## Given data
↓↓↓

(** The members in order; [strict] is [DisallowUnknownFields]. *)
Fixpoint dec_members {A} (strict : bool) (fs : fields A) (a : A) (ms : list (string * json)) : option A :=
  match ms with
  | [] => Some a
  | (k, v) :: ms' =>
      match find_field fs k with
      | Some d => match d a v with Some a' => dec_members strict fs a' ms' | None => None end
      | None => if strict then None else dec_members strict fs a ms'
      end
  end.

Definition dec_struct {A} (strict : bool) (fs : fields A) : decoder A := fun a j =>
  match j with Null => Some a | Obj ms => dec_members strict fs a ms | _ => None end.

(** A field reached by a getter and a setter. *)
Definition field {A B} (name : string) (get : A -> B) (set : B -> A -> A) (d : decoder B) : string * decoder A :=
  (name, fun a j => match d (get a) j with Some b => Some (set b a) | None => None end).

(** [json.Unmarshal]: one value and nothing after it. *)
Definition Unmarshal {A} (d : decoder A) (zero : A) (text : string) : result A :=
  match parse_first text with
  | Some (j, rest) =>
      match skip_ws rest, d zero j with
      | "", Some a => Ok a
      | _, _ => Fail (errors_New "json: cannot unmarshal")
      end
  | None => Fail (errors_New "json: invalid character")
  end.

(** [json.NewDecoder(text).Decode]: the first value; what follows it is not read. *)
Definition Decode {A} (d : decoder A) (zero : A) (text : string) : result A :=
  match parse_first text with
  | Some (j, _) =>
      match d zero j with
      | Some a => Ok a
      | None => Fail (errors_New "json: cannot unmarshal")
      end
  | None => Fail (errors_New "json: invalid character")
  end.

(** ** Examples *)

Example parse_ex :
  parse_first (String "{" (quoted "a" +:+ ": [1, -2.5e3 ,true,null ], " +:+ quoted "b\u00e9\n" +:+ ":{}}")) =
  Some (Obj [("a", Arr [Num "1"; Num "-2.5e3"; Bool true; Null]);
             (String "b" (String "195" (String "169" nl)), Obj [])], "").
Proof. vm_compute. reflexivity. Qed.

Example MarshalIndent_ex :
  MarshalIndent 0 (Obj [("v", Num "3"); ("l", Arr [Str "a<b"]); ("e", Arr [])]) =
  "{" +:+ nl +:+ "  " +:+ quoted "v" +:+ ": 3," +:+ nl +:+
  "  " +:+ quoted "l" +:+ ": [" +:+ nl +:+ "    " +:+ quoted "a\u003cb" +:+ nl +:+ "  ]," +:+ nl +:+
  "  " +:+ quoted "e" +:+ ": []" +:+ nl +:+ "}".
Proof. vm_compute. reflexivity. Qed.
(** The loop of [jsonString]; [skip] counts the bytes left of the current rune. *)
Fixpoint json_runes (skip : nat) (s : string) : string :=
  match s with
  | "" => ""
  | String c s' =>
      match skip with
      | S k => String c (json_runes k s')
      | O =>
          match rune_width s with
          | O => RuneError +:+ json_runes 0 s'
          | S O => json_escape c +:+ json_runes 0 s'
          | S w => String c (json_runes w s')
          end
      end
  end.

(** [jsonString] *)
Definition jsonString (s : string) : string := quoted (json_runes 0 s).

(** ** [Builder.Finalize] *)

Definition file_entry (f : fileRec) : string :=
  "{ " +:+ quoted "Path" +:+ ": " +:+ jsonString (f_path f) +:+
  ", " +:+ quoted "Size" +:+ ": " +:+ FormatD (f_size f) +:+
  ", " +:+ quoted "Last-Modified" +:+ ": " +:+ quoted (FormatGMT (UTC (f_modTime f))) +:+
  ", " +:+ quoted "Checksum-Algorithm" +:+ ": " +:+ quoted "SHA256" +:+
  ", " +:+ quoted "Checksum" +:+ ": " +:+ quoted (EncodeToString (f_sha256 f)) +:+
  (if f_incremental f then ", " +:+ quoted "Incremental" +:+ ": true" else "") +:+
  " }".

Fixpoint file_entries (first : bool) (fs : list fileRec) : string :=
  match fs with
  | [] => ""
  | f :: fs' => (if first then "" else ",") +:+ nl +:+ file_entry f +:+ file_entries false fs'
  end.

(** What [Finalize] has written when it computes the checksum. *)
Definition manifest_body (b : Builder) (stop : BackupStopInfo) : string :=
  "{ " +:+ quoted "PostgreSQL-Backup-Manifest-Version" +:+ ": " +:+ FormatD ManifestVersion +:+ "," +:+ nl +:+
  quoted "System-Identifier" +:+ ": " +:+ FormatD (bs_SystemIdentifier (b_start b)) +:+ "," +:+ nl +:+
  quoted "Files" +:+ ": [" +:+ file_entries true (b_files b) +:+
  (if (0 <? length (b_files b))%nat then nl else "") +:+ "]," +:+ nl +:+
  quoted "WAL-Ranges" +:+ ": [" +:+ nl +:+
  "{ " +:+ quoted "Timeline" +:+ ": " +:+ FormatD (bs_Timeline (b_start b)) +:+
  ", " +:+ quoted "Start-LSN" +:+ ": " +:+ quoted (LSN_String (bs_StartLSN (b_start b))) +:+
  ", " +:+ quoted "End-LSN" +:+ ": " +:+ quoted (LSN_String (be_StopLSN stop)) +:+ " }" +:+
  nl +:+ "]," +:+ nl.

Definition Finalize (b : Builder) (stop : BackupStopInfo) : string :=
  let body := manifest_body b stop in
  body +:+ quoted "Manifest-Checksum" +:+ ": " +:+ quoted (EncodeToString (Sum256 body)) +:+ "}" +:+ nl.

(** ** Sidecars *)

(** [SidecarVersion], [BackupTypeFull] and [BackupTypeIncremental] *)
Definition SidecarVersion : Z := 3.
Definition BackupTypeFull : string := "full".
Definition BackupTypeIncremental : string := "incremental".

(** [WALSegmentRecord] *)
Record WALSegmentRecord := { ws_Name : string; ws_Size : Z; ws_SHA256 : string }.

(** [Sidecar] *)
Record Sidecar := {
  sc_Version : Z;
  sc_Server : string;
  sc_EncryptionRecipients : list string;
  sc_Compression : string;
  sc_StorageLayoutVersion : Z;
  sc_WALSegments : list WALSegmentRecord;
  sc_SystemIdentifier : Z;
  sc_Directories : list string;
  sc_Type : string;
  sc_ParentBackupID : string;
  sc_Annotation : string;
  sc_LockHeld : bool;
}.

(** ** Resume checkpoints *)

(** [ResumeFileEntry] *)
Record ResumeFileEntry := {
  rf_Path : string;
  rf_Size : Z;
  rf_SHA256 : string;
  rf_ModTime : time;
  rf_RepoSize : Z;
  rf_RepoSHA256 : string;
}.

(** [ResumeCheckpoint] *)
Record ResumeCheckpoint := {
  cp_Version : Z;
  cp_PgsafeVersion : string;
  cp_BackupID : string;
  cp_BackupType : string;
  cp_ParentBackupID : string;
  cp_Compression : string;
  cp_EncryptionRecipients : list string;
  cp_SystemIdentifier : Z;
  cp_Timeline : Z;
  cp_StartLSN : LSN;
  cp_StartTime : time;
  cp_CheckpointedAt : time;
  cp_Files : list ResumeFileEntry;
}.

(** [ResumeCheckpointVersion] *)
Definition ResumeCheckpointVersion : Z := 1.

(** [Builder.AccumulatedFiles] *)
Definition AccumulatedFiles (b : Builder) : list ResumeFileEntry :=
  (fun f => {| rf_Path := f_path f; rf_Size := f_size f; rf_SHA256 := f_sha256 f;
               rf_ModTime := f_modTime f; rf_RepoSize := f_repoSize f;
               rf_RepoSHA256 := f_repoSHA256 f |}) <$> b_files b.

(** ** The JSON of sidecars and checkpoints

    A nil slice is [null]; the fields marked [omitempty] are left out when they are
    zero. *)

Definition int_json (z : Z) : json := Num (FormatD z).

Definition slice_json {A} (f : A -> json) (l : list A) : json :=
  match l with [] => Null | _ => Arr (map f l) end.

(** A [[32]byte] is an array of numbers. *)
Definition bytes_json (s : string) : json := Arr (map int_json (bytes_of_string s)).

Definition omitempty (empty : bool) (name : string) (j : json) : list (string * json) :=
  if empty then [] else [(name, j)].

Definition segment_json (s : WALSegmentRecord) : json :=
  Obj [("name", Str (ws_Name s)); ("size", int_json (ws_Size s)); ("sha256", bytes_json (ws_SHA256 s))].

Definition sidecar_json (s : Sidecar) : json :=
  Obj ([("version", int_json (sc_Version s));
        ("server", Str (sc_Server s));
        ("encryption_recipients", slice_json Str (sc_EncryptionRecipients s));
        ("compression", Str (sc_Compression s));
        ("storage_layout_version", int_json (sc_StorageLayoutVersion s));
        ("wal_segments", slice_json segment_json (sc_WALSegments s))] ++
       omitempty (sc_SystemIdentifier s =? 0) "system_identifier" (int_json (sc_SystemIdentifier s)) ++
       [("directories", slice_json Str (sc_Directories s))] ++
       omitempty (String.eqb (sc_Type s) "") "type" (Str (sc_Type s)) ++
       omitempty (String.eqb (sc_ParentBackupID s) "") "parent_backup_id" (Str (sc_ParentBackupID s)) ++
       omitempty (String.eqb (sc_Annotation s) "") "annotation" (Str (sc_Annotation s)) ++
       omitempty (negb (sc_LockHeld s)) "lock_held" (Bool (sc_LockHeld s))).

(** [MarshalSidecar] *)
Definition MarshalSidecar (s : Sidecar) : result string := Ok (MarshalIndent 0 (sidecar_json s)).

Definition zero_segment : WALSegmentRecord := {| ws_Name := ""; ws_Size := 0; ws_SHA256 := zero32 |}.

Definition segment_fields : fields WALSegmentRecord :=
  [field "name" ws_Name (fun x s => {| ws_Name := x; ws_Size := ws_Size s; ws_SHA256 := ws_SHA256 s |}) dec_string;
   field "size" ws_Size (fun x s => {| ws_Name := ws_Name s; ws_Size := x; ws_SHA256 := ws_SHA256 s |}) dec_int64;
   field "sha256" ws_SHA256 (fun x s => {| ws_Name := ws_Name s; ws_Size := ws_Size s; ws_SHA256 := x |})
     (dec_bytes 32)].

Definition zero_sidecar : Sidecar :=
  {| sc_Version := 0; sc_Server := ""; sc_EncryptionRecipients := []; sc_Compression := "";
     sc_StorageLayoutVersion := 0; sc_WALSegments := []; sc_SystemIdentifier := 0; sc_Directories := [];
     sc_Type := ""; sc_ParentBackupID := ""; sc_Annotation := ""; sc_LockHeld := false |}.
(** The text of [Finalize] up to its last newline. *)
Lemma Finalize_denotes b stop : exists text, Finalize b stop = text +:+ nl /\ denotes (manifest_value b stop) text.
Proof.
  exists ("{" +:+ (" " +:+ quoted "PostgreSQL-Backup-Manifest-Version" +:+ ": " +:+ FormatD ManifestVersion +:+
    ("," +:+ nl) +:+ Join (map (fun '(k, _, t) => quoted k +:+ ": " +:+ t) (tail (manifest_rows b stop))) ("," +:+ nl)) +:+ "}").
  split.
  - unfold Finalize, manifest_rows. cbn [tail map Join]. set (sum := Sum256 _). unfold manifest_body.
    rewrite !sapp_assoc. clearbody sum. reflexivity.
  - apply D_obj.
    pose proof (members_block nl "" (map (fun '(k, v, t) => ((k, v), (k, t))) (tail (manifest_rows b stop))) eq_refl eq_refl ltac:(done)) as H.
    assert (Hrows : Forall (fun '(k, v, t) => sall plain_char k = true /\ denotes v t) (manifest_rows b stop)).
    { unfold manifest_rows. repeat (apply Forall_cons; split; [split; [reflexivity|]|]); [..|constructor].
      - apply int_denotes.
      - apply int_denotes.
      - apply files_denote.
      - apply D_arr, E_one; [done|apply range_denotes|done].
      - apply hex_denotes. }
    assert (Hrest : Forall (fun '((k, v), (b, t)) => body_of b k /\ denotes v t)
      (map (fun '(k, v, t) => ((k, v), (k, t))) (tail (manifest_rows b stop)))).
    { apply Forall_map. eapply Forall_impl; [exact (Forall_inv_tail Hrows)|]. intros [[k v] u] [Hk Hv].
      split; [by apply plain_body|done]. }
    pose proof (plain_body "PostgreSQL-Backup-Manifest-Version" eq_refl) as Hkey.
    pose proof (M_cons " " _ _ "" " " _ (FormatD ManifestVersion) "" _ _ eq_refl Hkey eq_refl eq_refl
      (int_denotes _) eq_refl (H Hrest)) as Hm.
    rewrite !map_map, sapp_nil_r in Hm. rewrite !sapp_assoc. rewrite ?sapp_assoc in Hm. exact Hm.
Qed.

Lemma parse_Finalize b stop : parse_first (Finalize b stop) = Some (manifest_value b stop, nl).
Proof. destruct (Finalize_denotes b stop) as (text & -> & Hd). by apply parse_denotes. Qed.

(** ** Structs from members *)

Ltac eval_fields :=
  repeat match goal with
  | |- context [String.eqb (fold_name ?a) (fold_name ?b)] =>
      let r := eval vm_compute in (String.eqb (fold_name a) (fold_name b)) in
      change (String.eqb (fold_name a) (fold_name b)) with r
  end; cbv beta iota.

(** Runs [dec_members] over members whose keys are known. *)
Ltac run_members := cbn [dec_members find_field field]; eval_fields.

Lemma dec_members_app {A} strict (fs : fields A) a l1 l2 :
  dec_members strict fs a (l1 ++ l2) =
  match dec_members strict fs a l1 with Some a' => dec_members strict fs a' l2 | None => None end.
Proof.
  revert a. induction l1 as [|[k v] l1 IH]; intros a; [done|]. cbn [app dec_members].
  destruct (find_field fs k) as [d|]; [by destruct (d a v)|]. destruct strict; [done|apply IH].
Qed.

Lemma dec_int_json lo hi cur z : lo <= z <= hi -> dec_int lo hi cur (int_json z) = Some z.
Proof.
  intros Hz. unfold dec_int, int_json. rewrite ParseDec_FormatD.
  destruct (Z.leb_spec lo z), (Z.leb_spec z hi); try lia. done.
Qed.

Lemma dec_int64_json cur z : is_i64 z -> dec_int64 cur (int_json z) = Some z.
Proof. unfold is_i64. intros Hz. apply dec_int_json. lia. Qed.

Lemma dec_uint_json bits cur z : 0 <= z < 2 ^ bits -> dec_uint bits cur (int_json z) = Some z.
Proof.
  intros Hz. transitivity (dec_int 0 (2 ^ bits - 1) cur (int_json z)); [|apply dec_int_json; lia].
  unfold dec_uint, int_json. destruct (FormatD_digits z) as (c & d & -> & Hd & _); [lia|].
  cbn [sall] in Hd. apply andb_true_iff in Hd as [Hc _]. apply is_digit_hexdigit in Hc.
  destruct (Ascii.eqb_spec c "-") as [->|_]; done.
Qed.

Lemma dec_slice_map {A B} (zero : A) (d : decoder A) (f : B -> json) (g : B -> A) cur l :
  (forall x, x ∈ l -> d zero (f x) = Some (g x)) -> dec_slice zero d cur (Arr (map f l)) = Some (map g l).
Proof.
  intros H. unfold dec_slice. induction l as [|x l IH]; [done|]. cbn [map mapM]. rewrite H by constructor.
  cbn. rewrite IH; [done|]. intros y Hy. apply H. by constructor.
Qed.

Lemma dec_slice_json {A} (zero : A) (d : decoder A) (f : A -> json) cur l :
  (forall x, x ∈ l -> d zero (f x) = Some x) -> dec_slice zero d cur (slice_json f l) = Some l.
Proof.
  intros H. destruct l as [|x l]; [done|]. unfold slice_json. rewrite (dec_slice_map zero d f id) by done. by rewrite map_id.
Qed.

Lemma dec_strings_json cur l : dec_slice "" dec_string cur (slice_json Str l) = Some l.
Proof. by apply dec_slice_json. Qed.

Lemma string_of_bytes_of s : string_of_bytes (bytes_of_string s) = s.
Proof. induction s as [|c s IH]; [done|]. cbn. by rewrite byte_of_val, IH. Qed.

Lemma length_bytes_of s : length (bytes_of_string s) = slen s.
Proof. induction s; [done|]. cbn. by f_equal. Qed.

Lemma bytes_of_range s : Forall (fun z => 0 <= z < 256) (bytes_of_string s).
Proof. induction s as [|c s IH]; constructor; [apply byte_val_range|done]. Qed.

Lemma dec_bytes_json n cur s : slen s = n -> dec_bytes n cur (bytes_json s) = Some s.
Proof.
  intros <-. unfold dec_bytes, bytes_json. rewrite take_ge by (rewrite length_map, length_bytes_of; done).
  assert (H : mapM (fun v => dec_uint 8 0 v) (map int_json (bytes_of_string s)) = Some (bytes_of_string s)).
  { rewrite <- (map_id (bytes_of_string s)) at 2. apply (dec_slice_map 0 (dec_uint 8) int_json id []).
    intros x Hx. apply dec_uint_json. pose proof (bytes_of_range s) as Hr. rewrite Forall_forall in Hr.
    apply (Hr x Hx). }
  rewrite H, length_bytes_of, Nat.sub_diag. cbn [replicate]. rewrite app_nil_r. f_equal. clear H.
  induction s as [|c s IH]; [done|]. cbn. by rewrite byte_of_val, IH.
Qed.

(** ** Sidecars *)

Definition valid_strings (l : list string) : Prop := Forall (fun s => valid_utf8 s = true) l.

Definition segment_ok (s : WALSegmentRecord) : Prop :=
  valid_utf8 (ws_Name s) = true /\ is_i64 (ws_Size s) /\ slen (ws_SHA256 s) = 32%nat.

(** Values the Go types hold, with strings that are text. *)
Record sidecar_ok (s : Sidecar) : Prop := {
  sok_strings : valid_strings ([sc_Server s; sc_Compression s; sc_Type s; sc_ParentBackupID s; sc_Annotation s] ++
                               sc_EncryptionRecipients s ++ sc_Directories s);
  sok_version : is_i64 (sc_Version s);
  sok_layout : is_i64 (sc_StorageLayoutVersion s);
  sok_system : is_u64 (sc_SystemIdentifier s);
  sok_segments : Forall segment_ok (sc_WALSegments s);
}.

↑↑↑

## What you will do
The expected output is exactly the lines of the listing above between the line holding "Definition segment_json (s" and the line holding "Definition MarshalSidecar (s", inclusive.

## Worked solution
Definition segment_json (s : WALSegmentRecord) : json :=
  Obj [("name", Str (ws_Name s)); ("size", int_json (ws_Size s)); ("sha256", bytes_json (ws_SHA256 s))].

Definition sidecar_json (s : Sidecar) : json :=
  Obj ([("version", int_json (sc_Version s));
        ("server", Str (sc_Server s));
        ("encryption_recipients", slice_json Str (sc_EncryptionRecipients s));
        ("compression", Str (sc_Compression s));
        ("storage_layout_version", int_json (sc_StorageLayoutVersion s));
        ("wal_segments", slice_json segment_json (sc_WALSegments s))] ++
       omitempty (sc_SystemIdentifier s =? 0) "system_identifier" (int_json (sc_SystemIdentifier s)) ++
       [("directories", slice_json Str (sc_Directories s))] ++
       omitempty (String.eqb (sc_Type s) "") "type" (Str (sc_Type s)) ++
       omitempty (String.eqb (sc_ParentBackupID s) "") "parent_backup_id" (Str (sc_ParentBackupID s)) ++
       omitempty (String.eqb (sc_Annotation s) "") "annotation" (Str (sc_Annotation s)) ++
       omitempty (negb (sc_LockHeld s)) "lock_held" (Bool (sc_LockHeld s))).

(** [MarshalSidecar] *)
Definition MarshalSidecar (s : Sidecar) : result string := Ok (MarshalIndent 0 (sidecar_json s)).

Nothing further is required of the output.